In [1]:
import pandas as pd
from pandas import DataFrame
import sqlalchemy

We load the weather data below. The fields for this dataset are enumerated [here](ftp://ftp.ncdc.noaa.gov/pub/data/ghcn/daily/by_year/ghcn-daily-by_year-format.rtf).

In [2]:
weather_data = pd.read_csv('/work/noaa/2015.csv', 
                           header=None,
                           index_col=False,
                           names=['station_identifier', 
                                  'measurement_date', 
                                  'measurement_type', 
                                  'measurement_flag', 
                                  'quality_flag', 
                                  'source_flag', 
                                  'observation_time'],
                           parse_dates=['measurement_date'])

In [3]:
weather_data.head()

Unnamed: 0,station_identifier,measurement_date,measurement_type,measurement_flag,quality_flag,source_flag,observation_time
0,US1MNCV0008,2015-01-01,PRCP,0,,,N
1,US1MNCV0008,2015-01-01,SNOW,0,,,N
2,US1MNCV0008,2015-01-01,WESF,0,,,N
3,US1MISW0005,2015-01-01,PRCP,0,T,,N
4,ASN00015643,2015-01-01,TMAX,373,,,a


There are a [large number](ftp://ftp.ncdc.noaa.gov/pub/data/ghcn/daily/readme.txt) of categories of weather data in the dataset. For simplicity, we only want to load the data from the 5 "core" weather categories into the database for further analysis:

* PRCP : Precipitation (tenths of mm)
* SNOW : Snowfall (mm)
* SNWD : Snow depth (mm)
* TMAX : Maximum temperature (tenths of degrees C)
* TMIN : Minimum temperature (tenths of degrees C)
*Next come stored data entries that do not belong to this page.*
(* ===== verification/Prelude.v ===== *)
(** * xmtp-signet: verification library

    xmtp-signet runs a daemon (the "signet") that holds an owner's XMTP
    identity and lets agents act through it with limited, revocable rights.
    An operator (an agent's registration) is issued credentials: bearer tokens
    bound to chats and to a set of permission scopes, possibly taken from a
    named policy.  Agents connect over a WebSocket, or call actions over MCP
    and HTTP; the owner administers the daemon over a local socket.  Hidden
    content can be revealed to a credential.  What an agent may do in a chat
    is published there as a signed seal, and seals form a chain per credential
    and chat; a verifier checks them from outside.  The daemon also creates
    and joins conversations by signed invites, and keeps the owner's keys in
    an encrypted vault.  All paths below are under [src/packages/].

    ** Files, and what they model

    Shared ground:
    - [Prelude]: results ([better-result]'s [Result]), numbers with NaN,
      JavaScript [Set]s (duplicate-free lists) and [Map]s (insertion-ordered
      association lists, [omap], with [om_get], [om_set], [om_delete]),
      template strings, tactics, the [signet] hint database.
    - [Bytes], [Text], [Base64]: byte arrays and their big-endian values,
      JavaScript's string methods, base64.
    - [JsDate]: the interface [JsDate] of [Date] that the components use, with
      its laws, and the calendar implementation [iso_date] that discharges
      them and that the witnesses run on.
    - [Programs]: async functions as trees over a shared world, their runs
      and weakest preconditions, and systems of interleaved jobs.

    Rights, credentials and seals:
    - [Json], [Errors], [Ids], [Scopes]: canonical JSON
      ([seals/src/canonicalize.ts]), the error taxonomy, resource identifiers
      and permission scopes of [schemas/src].
    - [Policy], [Reveal]: the [policy] package, [sessions/src/materiality.ts],
      the event projector and the replay of [cli/src/ws].
    - [Seals], [SealDelta], [SealSigning], [SealManager]: the [seals] package
      and the schemas it uses.
    - [Credentials], [CredentialSpec]: [sessions/src/credential-manager.ts]
      and what it guarantees.
    - [Registries]: operators, policies and pending actions of [sessions/src].
    - [CredentialService]: [sessions/src/service.ts] and the actions that
      change scopes or request reveals, over [Credentials] and [Registries].
    - [Der], [Verifier]: the [verifier] package: binary formats, the six
      checks, the verdict, the rate limiter and the service.

    Transports:
    - [RequestHandler]: [cli/src/ws/request-handler.ts], over the above.
    - [Ws], [WsServer], [WsInvalidation]: the [ws] package.
    - [SdkParts], [SdkHandler], [SdkSession]: the agent's SDK ([sdk/src]), and
      its handler against the server's replay buffer.
    - [Contracts]: the action registry of [contracts/src] and what each
      transport derives from it.
    - [Mcp]: the MCP server.  [Elevation], [AdminServer], [HttpServer],
      [Surfaces]: the owner's read elevation, the admin socket and the HTTP
      API of [cli/src], and both servers as one system.

    The core and the Convos protocol:
    - [CoreStores], [CoreWorld]: identities, id mappings and clients of
      [core/src], and the world and effects of the core's actions.
    - [MessageActions], [InboxActions], [SearchActions],
      [ConversationActions]: the actions of the files of these names;
      [CoreQueries]: the consent and lookup actions.
    - [Invites], [InviteHost], [InviteListener], [Join]: making and reading
      invites, answering join requests ([core/src/schemes]), the daemon's
      listener ([cli/src/invite-host-listener.ts]) and joining.
    - [Profiles], [InviteEffects]: the members' profiles a history of messages
      stands for, and the audit entries and the snapshot of profiles after a
      join request ([cli/src/invite-host-effects.ts]).
    - [SignetCore]: [core/src/signet-core.ts], the core's life cycle: start,
      registration and attachment of identities, streams and timers, stop.

    The daemon:
    - [Runtime]: the composition root of [cli/src/runtime.ts] (start-up with
      roll-back, shut-down, status), the generic life cycle and the lazy
      upgrade of the core.
    - [DaemonFiles]: the audit log and the file with the process id.

    Keys ([keys/src]):
    - [Jwt]: administrator tokens.  [Bip39Words], [KeyDerivation]: mnemonics
      and the keys derived from them.
    - [Vault], [VaultSpec]: the vault in memory and in files, the abstract
      vault and the class [VaultContract] that both implement.
    - [KeyBackend]: wallets, accounts and signatures over any vault that
      meets the contract.  [KeyManager]: the daemon's key manager over both.
    - [VaultSecret]: where the vault's secret comes from, a file or a box
      sealed to the Secure Enclave.  [KeyActions]: the key and wallet actions,
      over [KeyManager] and the operators of [Registries].

    A definition has the name of the function it translates, with a prefix
    where one file holds several objects ([op_], [pol_], [pa_], [svc_],
    [bp_], [mem_], [file_]); record fields keep the field names, prefixed
    where they clash.

    ** How state, time and concurrency are modelled

    An object with private state (a manager, a store, the server) is a record
    of its [Map]s; each method is a function from the state to the new state
    and its result, on every branch, errors included.  Methods that throw
    return [None].  SQLite tables are lists of rows, a directory is its files
    by name.  The clock, fresh identifiers, random bytes, signers, the XMTP
    client and zod's messages are arguments, so every theorem holds for all
    their answers.  Libraries (hashes, ciphers, curves, parsers) are classes
    of functions; what their documentation promises is a second class of laws
    ([InviteLaws], [JwtLibLaws], [KeyLibLaws], [VaultLaws]), and a
    concrete instance in the witnesses shows the laws can hold together.
    Hashes and tags are taken as collision free, the usual idealisation.

    JavaScript runs one synchronous stretch at a time.  A method without an
    [await] is one transition.  A method with awaits that matter is split at
    them ([SealManager.issue_prepare], [Registries.op_remove_begin], the
    [_begin]/[_end] pairs of [WsServer], [KeyBackend.derive_start]), or
    written as a program tree whose runs let the environment change the world
    at every await ([RequestHandler], and [Programs] for everything after
    it; in [KeyManager] and [KeyActions] the stamper, the keys made on first
    use and [keys.init], while the other calls of the keys are atomic).  Where requests share state and overlap, they are the jobs of
    [sys_step].  The transition relations are [cred_step], [manager_step],
    [async_step], [op_step], [pol_step], [pa_step], [server_step],
    [burst_step], [hstep], [tracker_step], [sstep], [cache_step], [im_step],
    [is_step], [sys_step], [backend_step] and [key_step]; invariants are proved
    on what is reachable by them.

    ** What the theorems show

    - Rights: deny always wins ([Scopes.deny_wins]); on none of three paths
      does a credential gain a scope without reauthorization
      ([CredentialService.no_silent_escalation]); requests and events pass
      exactly with the scopes that allow them ([Policy.permissions_spec],
      [Reveal.projector_spec]).
    - Credentials: agreement of the stores, token soundness and finality of
      revocation, the concurrency limit, and specifications of issuance,
      sweep, renewal, heartbeat and update ([CredentialSpec]).
    - Requests: whatever happens while a request waits, at most one message
      is sent and only with authority ([RequestHandler.send_safety]); an
      action runs only for the owner's token or a live credential
      ([Surfaces.invocation_authorised], [Mcp.mcp_call_spec]); an elevation
      was approved, logged and has the cache key of the asking session and
      chat ([Elevation.elevation_safe]).
    - Seals: signed bytes determine the payload, deltas are complete, built
      chains verify, the manager keeps the chains, history is complete,
      revocation is final for whole operations; the verifier's checks say
      what they mean ([Verifier.seal_checks_spec]), its parsers terminate
      where they do and return the key of the certificate
      ([Der.extractP256PublicKey_spec]).
    - Transport: resumption is exact on the server ([Ws.resume_exact]) and,
      with the SDK, end to end ([SdkSession.lossless_resumption]); a broadcast
      reaches exactly the entitled connections, the latest of concurrent
      invalidations wins, reconnection gives up after its attempts, and
      disconnecting is final.
    - Core: reads are authorised ([MessageActions], [SearchActions]); an
      invite made by the generator is read back as it was made, admits the
      joiner, and nothing else adds a member ([Invites], [InviteHost]); a
      message is accepted at most once ([InviteListener]); a failed join
      leaves nothing behind ([Join]); chat actions do what they say on the
      right group ([ConversationActions]); linking and removing an inbox
      change exactly the link or the inbox asked for ([InboxActions]); a
      lookup finds what has the name and nothing else, consent is set once
      ([CoreQueries]); the profiles of a history are each member's latest
      ([Profiles.profiles_latest]); what became of a join request and its
      snapshot is logged ([InviteEffects]).
    - Life cycle: a start of the core, a registration of an identity and a
      start of the daemon do everything or leave nothing behind, and what has
      been stopped is silent ([SignetCore], [Runtime]).
    - Keys: a token is accepted exactly within its window ([Jwt]); mnemonics
      determine their entropy, derived keys are those of BIP-32 and SLIP-10
      ([KeyDerivation]); both vaults refine the abstract one, whatever the
      file system throws as long as no write is cut short ([VaultSpec]);
      accounts are numbered without gaps and signatures are by the account
      asked for ([KeyBackend]); the secret store is one map across its two
      layouts as long as the files work, the administrator's key survives
      restarts, and a stamp verifies under the key it names unless that key
      is rotated meanwhile ([KeyManager]); an operator initialised twice gets
      nothing new, its identity key included ([KeyActions]); the vault's secret, once given out, is
      the one given out later ([VaultSecret]).
    - Where an interleaving or an edge case does not do what the code or its
      comments intend, a lemma exhibits it on concrete values, among them
      [SealManager.issue_commits_after_revocation],
      [CredentialSpec.expired_credential_renewed],
      [Registries.remove_loses_update],
      [RequestHandler.confirmed_send_after_revocation],
      [SdkHandler.closed_handler_revived], [SdkSession.first_events_lost],
      [Der.findSpki_diverges], [Elevation.cache_key_collision],
      [Mcp.shadowed_tool], [Jwt.null_header_throws],
      [KeyBackend.overlapping_derivations_collide],
      [KeyManager.rotation_splits_stamp], [KeyManager.first_uses_race],
      [KeyManager.migration_race], [CredentialSpec.setStatus_reactivates],
      [InboxActions.stale_mapping_stays], [SignetCore.late_stream],
      [Runtime.rejected_startup], [InboxActions.links_race],
      [InviteEffects.picture_blocks_snapshot], [VaultSecret.lost_secret],
      [KeyActions.init_race], and the last section of [WsInvalidation].

    ** Bounds and fuel

    Loops over collections are folds.  Fuel is taken by the walk along
    predecessor links ([SealManager.history_walk]: the number of stored
    seals) and the retries of [SealSigning.attempt_loop] (the attempts left);
    [history_spec] and [republishToChats_spec] show that both suffice.  The
    string loops of [Text] and [Invites] that cut a string piece by piece
    take its length, and each piece is not empty.  [Der.findSpki] is the loop
    that can diverge: enough fuel is given for every input on which it ends,
    and [findSpki_diverges] is an input on which it does not.
    [InviteListener]'s pages of a conversation are as many as the fuel says,
    for any fuel, which covers every finite prefix of the unbounded loop;
    [InviteEffects.load_bounded] shows that its loop over pages runs out of
    fuel only after as many full pages.
    Sequence numbers, counters and buffer positions are [nat]; milliseconds,
    seconds and limits are [Z].  The counters of the program stay far below
    2^53, where JavaScript numbers are exact, so no wrap-around is modelled
    for them; 32-bit operators are written out where their operands can
    exceed the width ([Der], [KeyDerivation.harden]).  Strings are UTF-8 byte
    strings.

    ** What is not modelled

    Text parsing by zod beyond the refinements stated in the schemas, timers
    as such (a timer firing is a step that can happen at any time), sockets,
    cryptographic primitives, SQLite itself, the file system beyond the files
    of the vault, its secret and the daemon.  Of the packages, [cli]'s
    commands, with their argument parsing and output, its configuration, its
    clients of the daemon and [start.ts], which wires the packages together,
    are left; so is the registration of the action specs in [runtime.ts] and
    [core]'s wrapper of the XMTP client.  The subprocess of the Secure Enclave
    bridge, the native signer and the integration fixtures are I/O and stay
    out. *)
From stdpp Require Export base list strings pretty gmap sets sorting.
From Stdlib Require Export ZArith Lia Ascii.
From Stdlib Require String.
We also want to cull a few columns from the DataFrame.

In [4]:
weather_data_subset = weather_data[weather_data.measurement_type.isin(['PRCP', 'SNOW', 'SNWD', 'TMAX', 'TMIN'])][['station_identifier', 'measurement_date', 'measurement_type', 'measurement_flag']]

In [None]:
weather_data_subset.head()

Unnamed: 0,station_identifier,measurement_date,measurement_type,measurement_flag
0,US1MNCV0008,2015-01-01,PRCP,0
1,US1MNCV0008,2015-01-01,SNOW,0
3,US1MISW0005,2015-01-01,PRCP,0
4,ASN00015643,2015-01-01,TMAX,373
5,ASN00015643,2015-01-01,TMIN,222


This cuts down the total count of records by about 30%.

Now, let's write the weather data to our DB. If you setup the Postgres DB as noted in the README, this should instantiate a connection to the database with your local unix username.

If you've configured another Postgres user with a username / password, please fill in the appropriate credentials using the [SQL Alchemy connection string](http://docs.sqlalchemy.org/en/latest/core/engines.html).

In [None]:
db_name = 'postgres'
connection_string = "postgresql://postgres:123456@localhost:5432/postgres"
conn = sqlalchemy.create_engine(connection_string)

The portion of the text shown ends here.